| PROBLEM STATEMENT |
Your result should be every line of the records below that contains the word "Lemma".

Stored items
────────────────
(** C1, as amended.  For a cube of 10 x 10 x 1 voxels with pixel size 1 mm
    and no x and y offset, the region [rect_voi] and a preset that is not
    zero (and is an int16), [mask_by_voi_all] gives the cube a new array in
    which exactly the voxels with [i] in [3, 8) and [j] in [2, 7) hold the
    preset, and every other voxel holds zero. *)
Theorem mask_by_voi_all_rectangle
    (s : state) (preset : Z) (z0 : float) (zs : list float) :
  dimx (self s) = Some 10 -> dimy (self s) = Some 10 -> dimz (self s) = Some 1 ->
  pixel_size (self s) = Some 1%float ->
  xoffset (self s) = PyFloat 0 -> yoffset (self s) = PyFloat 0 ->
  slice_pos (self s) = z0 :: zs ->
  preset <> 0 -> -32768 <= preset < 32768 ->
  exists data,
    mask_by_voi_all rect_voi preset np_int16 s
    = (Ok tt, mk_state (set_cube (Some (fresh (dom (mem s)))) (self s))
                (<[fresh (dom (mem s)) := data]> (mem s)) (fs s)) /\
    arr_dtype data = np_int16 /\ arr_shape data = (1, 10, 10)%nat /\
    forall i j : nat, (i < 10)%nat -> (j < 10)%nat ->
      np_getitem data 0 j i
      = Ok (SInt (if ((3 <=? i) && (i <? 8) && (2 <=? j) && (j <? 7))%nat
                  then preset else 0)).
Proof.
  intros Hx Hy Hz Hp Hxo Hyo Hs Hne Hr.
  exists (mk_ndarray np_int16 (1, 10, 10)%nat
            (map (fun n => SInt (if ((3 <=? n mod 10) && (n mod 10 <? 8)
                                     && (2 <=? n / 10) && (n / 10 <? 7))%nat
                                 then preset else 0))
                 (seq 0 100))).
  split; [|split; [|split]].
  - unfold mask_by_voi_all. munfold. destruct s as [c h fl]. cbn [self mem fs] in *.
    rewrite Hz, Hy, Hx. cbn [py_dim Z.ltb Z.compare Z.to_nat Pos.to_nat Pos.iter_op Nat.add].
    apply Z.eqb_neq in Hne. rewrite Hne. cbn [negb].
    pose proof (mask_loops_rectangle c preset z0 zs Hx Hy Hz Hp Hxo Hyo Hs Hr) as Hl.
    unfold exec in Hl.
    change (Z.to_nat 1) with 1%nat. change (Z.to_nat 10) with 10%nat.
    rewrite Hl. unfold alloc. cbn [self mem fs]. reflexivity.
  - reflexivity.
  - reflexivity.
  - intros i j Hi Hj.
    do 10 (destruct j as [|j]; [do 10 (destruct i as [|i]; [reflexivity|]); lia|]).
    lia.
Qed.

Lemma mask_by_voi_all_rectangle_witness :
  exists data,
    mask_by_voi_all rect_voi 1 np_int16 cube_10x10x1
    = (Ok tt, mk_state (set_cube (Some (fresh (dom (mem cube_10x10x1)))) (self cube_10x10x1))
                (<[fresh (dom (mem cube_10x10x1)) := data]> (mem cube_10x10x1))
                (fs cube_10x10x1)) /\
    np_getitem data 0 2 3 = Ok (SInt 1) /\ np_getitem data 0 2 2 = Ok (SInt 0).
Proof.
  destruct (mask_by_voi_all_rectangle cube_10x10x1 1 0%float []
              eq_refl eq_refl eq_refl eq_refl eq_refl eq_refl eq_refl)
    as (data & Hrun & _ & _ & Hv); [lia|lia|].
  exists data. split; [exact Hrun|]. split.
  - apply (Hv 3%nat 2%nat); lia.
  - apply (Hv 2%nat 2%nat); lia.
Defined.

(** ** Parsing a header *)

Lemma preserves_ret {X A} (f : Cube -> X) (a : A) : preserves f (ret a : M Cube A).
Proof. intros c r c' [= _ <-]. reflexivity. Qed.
────────────────
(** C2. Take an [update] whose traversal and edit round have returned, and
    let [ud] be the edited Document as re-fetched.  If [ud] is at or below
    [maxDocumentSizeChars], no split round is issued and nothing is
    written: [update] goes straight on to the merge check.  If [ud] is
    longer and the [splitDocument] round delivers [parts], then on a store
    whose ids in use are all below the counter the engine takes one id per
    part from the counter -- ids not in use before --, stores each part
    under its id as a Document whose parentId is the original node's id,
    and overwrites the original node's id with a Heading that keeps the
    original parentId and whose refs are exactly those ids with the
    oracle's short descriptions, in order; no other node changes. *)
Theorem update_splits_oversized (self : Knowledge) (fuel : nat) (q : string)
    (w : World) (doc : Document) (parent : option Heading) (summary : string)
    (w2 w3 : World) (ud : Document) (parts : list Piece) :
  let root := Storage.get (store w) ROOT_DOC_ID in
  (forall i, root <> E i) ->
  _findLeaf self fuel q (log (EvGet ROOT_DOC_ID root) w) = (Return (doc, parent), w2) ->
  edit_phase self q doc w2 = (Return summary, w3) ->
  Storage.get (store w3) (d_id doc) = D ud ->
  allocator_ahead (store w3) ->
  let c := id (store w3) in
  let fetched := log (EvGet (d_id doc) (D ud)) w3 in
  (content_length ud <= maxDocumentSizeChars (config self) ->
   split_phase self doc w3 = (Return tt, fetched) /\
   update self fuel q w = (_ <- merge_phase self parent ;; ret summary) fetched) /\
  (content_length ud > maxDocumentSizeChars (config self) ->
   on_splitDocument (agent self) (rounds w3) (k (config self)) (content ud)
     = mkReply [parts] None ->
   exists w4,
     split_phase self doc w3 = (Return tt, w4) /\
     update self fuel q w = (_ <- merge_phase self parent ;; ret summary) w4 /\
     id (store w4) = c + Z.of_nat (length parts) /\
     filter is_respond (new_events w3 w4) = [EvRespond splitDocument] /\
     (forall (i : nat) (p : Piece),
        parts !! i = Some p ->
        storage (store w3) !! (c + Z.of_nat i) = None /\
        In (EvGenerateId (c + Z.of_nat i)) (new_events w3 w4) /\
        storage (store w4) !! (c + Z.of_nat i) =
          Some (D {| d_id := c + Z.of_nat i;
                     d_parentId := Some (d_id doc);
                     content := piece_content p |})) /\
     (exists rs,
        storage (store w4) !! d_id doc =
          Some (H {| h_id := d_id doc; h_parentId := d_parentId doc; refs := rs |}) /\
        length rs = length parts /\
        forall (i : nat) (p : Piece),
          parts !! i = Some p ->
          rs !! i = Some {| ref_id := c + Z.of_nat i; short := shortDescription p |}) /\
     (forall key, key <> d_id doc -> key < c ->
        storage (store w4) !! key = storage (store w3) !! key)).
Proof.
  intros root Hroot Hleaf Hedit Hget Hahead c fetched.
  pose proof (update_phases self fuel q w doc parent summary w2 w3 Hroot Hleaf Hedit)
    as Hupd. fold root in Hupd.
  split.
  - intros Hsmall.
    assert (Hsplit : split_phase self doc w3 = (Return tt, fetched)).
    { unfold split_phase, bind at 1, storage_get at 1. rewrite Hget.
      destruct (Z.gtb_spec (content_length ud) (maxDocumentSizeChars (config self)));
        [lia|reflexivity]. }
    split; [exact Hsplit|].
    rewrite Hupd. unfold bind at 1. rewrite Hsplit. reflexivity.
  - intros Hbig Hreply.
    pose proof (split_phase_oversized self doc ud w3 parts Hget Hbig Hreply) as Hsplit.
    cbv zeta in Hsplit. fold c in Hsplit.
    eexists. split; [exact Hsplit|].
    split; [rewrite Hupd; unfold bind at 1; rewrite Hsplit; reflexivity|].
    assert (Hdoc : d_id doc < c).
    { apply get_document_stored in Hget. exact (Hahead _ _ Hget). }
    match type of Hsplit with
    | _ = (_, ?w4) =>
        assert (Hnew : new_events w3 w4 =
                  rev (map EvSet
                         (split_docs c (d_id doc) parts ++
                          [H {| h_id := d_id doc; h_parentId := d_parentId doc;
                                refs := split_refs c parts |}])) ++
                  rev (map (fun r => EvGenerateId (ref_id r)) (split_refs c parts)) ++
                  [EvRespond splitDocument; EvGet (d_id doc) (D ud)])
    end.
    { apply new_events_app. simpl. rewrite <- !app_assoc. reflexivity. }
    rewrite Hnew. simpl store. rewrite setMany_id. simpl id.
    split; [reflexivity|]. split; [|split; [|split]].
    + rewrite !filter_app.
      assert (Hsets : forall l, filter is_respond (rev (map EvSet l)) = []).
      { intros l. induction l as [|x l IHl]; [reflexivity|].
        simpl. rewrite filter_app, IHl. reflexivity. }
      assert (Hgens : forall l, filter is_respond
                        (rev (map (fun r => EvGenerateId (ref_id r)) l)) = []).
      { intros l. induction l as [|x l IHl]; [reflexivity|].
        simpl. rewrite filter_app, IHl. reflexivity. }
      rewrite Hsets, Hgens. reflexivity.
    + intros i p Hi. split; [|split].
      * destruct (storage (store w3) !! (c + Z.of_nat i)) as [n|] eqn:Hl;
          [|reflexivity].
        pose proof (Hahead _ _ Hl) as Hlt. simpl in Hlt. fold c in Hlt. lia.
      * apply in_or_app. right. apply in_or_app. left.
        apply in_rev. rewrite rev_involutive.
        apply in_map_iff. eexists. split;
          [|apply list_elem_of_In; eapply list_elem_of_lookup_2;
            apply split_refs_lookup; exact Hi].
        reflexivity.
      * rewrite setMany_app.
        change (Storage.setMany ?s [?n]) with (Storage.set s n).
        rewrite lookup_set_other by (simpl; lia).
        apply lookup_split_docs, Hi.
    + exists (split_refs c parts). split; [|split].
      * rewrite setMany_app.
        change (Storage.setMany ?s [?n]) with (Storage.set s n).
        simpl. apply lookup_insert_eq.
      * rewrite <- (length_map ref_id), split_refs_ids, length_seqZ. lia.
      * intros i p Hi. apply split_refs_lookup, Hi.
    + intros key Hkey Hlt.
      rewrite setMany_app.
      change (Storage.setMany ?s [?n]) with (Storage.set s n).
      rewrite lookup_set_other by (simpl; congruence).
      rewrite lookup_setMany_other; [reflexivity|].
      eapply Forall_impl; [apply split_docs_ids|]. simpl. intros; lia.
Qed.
────────────────
| FINISHED EXERCISE |
Lemma mask_by_voi_all_rectangle_witness :
Lemma preserves_ret {X A} (f : Cube -> X) (a : A) : preserves f (ret a : M Cube A).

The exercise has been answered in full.